Il y a un moment où on se demande si on ne se fiche pas de nous. Complétement, totalement, absolument. Je sais bien que nous, spectateurs sommes à la fois prêts à tout et si différents que, pour satisfaire notre soif d’images, nous devons bien admettre que tous les goûts soient dans la nature ; les films les plus austères et les plus grasses sottises, les films d’acteurs et les films sans acteurs ; il paraît qu’il existe même des films sans image, avec écran noir permanent. Pourquoi pas ? Nous devons être six ou sept milliards d’individus sur notre Terre (et à chaque mot que j’écris il s’en ajoute encore) et il me semble sinon normal, du moins logique que là-dessus il y ait bon nombre qui ne partagent pas mes goûts et mes partis-pris. Ils ont tort, mais qu’y puis-je ?
Bruno Podalydès est, selon ceux qui s’y connaissent, un grand acteur de théâtre, une des lumières de la Comédie française (car ça existe encore, paraît-il). Parallèlement il tourne très abondamment les films que la production française, copieusement irriguée par l’aide publique, pond à un bien trop grand rythme. Comment lui reprocher de faire bouillir sa marmite et de souhaiter y mettre davantage de chapons dodus élevés en plein air que de poulets nourris de farine animale ? Ne ferions-nous pas identiquement si nous y étions invités ? Et, cela étant dit, on peut tout à fait admettre qu’il apporte une touche de bonne qualité aux films qu’il interprète. Ce ne sont pas des films où il y a ce qu’on appelait jadis des têtes d’affiche, mais où chacun joue sa partie.

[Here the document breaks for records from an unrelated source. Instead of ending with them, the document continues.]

(** C1: for every pair of columns, the three collections returned by
    [compute_sets] are pairwise disjoint and free of repetitions, their
    union is the union of the two sets, which hold exactly the strings of
    the non-missing cells of their column, and the sizes add up:
    |setA| = |unique_A| + |shared| and |setB| = |unique_B| + |shared|. *)
Theorem C1_partition (seriesA seriesB : list value) :
  ∃ setA setB unique_A unique_B shared,
    compute_sets isna py_str seriesA seriesB = (setA, setB, unique_A, unique_B, shared) ∧
    (∀ s, s ∈ setA ↔ ∃ v, v ∈ seriesA ∧ isna v = false ∧ py_str v = s) ∧
    (∀ s, s ∈ setB ↔ ∃ v, v ∈ seriesB ∧ isna v = false ∧ py_str v = s) ∧
    (∀ s, s ∈ unique_A → (s ∉ unique_B) ∧ (s ∉ shared)) ∧
    (∀ s, s ∈ unique_B → s ∉ shared) ∧
    NoDup (unique_A ++ unique_B ++ shared) ∧
    (∀ s, s ∈ unique_A ++ unique_B ++ shared ↔ s ∈ setA ∨ s ∈ setB) ∧
    size setA = (length unique_A + length shared)%nat ∧
    size setB = (length unique_B + length shared)%nat.
Proof.
  eexists _, _, _, _, _. split; [reflexivity|].
  set (setA := list_to_set (dropna_astype_str isna py_str seriesA) : gset pystr).
  set (setB := list_to_set (dropna_astype_str isna py_str seriesB) : gset pystr).
  assert (∀ s, s ∈ setA ↔ s ∈ dropna_astype_str isna py_str seriesA) as HsetA
    by (intros s; apply elem_of_list_to_set).
  assert (∀ s, s ∈ setB ↔ s ∈ dropna_astype_str isna py_str seriesB) as HsetB
    by (intros s; apply elem_of_list_to_set).
  clearbody setA setB.
  split_and!.
  - intros s. by rewrite <-elem_of_dropna_astype_str, HsetA.
  - intros s. by rewrite <-elem_of_dropna_astype_str, HsetB.
  - intros s. rewrite !py_sorted_elem_of, !elem_of_difference, elem_of_intersection. tauto.
  - intros s. rewrite !py_sorted_elem_of, elem_of_difference, elem_of_intersection. tauto.
  - rewrite !NoDup_app. split_and!; try apply py_sorted_NoDup.
    + intros s. rewrite elem_of_app, !py_sorted_elem_of, !elem_of_difference,
        elem_of_intersection. tauto.
    + intros s. rewrite !py_sorted_elem_of, elem_of_difference, elem_of_intersection. tauto.
  - intros s. rewrite !elem_of_app, !py_sorted_elem_of, !elem_of_difference,
      elem_of_intersection.
    destruct (decide (s ∈ setA)), (decide (s ∈ setB)); tauto.
  - rewrite !py_sorted_length, <-size_union.
    + f_equal. apply set_eq. intros s.
      rewrite elem_of_union, elem_of_difference, elem_of_intersection.
      destruct (decide (s ∈ setB)); tauto.
    + intros s. rewrite elem_of_difference, elem_of_intersection. tauto.
  - rewrite !py_sorted_length, <-size_union.
    + f_equal. apply set_eq. intros s.
      rewrite elem_of_union, elem_of_difference, elem_of_intersection.
      destruct (decide (s ∈ setA)); tauto.
    + intros s. rewrite elem_of_difference, elem_of_intersection. tauto.
Qed.

(** C4: for every pair of columns and every permutation of their rows,
    [compute_sets] returns the same sets and the same three collections,
    each sorted in ascending order of the strings. *)
Theorem C4_sorted_any_row_order (rows rows' : list (value * value)) :
  rows ≡ₚ rows' →
  ∃ setA setB unique_A unique_B shared,
    compute_sets isna py_str rows.*1 rows.*2 = (setA, setB, unique_A, unique_B, shared) ∧
    compute_sets isna py_str rows'.*1 rows'.*2 = (setA, setB, unique_A, unique_B, shared) ∧
    StronglySorted str_le unique_A ∧
    StronglySorted str_le unique_B ∧
    StronglySorted str_le shared.
Proof.
  intros Hp. eexists _, _, _, _, _. split; [reflexivity|]. split.
  - symmetry. apply compute_sets_perm; by apply fmap_Permutation.
  - split_and!; apply py_sorted_sorted.
Qed.

End Comparator.

(** C4 on two rows given in both orders. *)
Lemma C4_sorted_any_row_order_witness :
  [(PStr (py "b"), PStr (py "c")); (PStr (py "a"), PNone)]
  ≡ₚ [(PStr (py "a"), PNone); (PStr (py "b"), PStr (py "c"))] ∧
  ∃ setA setB unique_A unique_B shared,
    compute_sets pyval_isna pyval_str
      [PStr (py "b"); PStr (py "a")] [PStr (py "c"); PNone]
    = (setA, setB, unique_A, unique_B, shared) ∧
    compute_sets pyval_isna pyval_str
      [PStr (py "a"); PStr (py "b")] [PNone; PStr (py "c")]
    = (setA, setB, unique_A, unique_B, shared) ∧
    StronglySorted str_le unique_A ∧
    StronglySorted str_le unique_B ∧
    StronglySorted str_le shared.
Proof.
  split; [apply perm_swap|].
  apply (C4_sorted_any_row_order pyval_isna pyval_str
           [(PStr (py "b"), PStr (py "c")); (PStr (py "a"), PNone)]
           [(PStr (py "a"), PNone); (PStr (py "b"), PStr (py "c"))]).
  apply perm_swap.
Defined.

(** The example of the specification: columns [a, b, b, c, missing] and
    [b, c, d]. *)
Example compute_sets_example :
  ∃ setA setB,
    compute_sets pyval_isna pyval_str col_abbc col_bcd
    = (setA, setB, [py "a"], [py "d"], [py "b"; py "c"]) ∧
    size setA = 3%nat ∧ size setB = 3%nat.
Proof. eexists _, _. split; [|split]; by vm_compute. Qed.

(** ** [str.strip] *)

Abbreviation all_space := (Forall (λ c, is_space c = true)).

Lemma lstrip_app_space ws s : all_space ws → lstrip (ws ++ s) = lstrip s.
Proof. induction 1 as [|c ws Hc _ IH]; simpl; [done|]. by rewrite Hc. Qed.

Lemma lstrip_all_space ws : all_space ws → lstrip ws = [].
Proof. intros H. rewrite <-(app_nil_r ws). by rewrite lstrip_app_space. Qed.

Lemma rstrip_app_space s ws : all_space ws → rstrip (s ++ ws) = rstrip s.
Proof.
  intros H. unfold rstrip. rewrite reverse_app, lstrip_app_space; [done|].
  by apply Forall_reverse.
Qed.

Beaucoup de films réalisés par son frère Bruno Podalydes : Liberté-Oléron en 2001, Adieu Berthe en 2012, Comme un avion en 2015 ; d’autres, assez variés : Embrassez qui vous voudrez de Michel Blanc en 2002, Sagan de Diane Kurys en 2008, La conquête de Xavier Durringer en 2011, Camille redouble de Noémie Lvovsky en 2012. Et bien d’autres. Mais je ne suis pas persuadé que quiconque le reconnaît dans la rue.
Tout ça pour situer le personnage, qui n’est pas désagréable et qui est un excellent acteur. Mais une fois ces choses dites, que penser du nombrilisme qui réside à présenter au public un court-métrage de 31 minutes qui, avec de meilleurs moyens, présente à peu de choses prés ce que nous avons tous tourné, en Super-8, au mariage de la cousine Adèle ou à la Fête des vendanges de Raddon-et-Chappendu ? Il y a une limite au nombrilisme, non ?
Une voiture, sur une route de campagne. Le conducteur (Denis Podalydès) chantonne tout en pestant contre le chauffard qui vient de lui faire une queue de poisson. À noter une idée de générique originale et amusante : alors que la voiture roule et que son conducteur zappe entre les différentes stations de son autoradio, sur une des stations, après quelques mesures de musique, une voix annonce : C’était la musique du film intitulé Voilà, de Bruno Podalydes, produit par Flagrant délit… Voilà l’histoire… Et on revient en direct sur la route et un reportage sur la sonde spatiale Voyager, lancée en 1977 qui, en 1994 ( lors du tournage de Voilà), était en train de croiser dans les parages de Pluton (qui était encore, à l’époque, une planète et ne l’est plus depuis 2006).
Le conducteur – le père – voyage avec son fils, un joli petit nourrisson nommé Jean (Jean Podalydes). Et c’est tout. La voiture s’arrête et, pendant une demi-heure, le père marche, son fils dans les bras, dans plusieurs paysages : de grasses prairies largement irriguées par des tas de bras d’eau, des futaies magnifiques, puis la mer, la plage. Le père ne cesse de parler au bébé, de l’instruire, d’emplir son petit cerveau de mots et de sensations. Comme tous les pères un peu aimants, il me semble.
C’est tout ? C’est tout. Est-ce que ça suffit ? Évidemment non.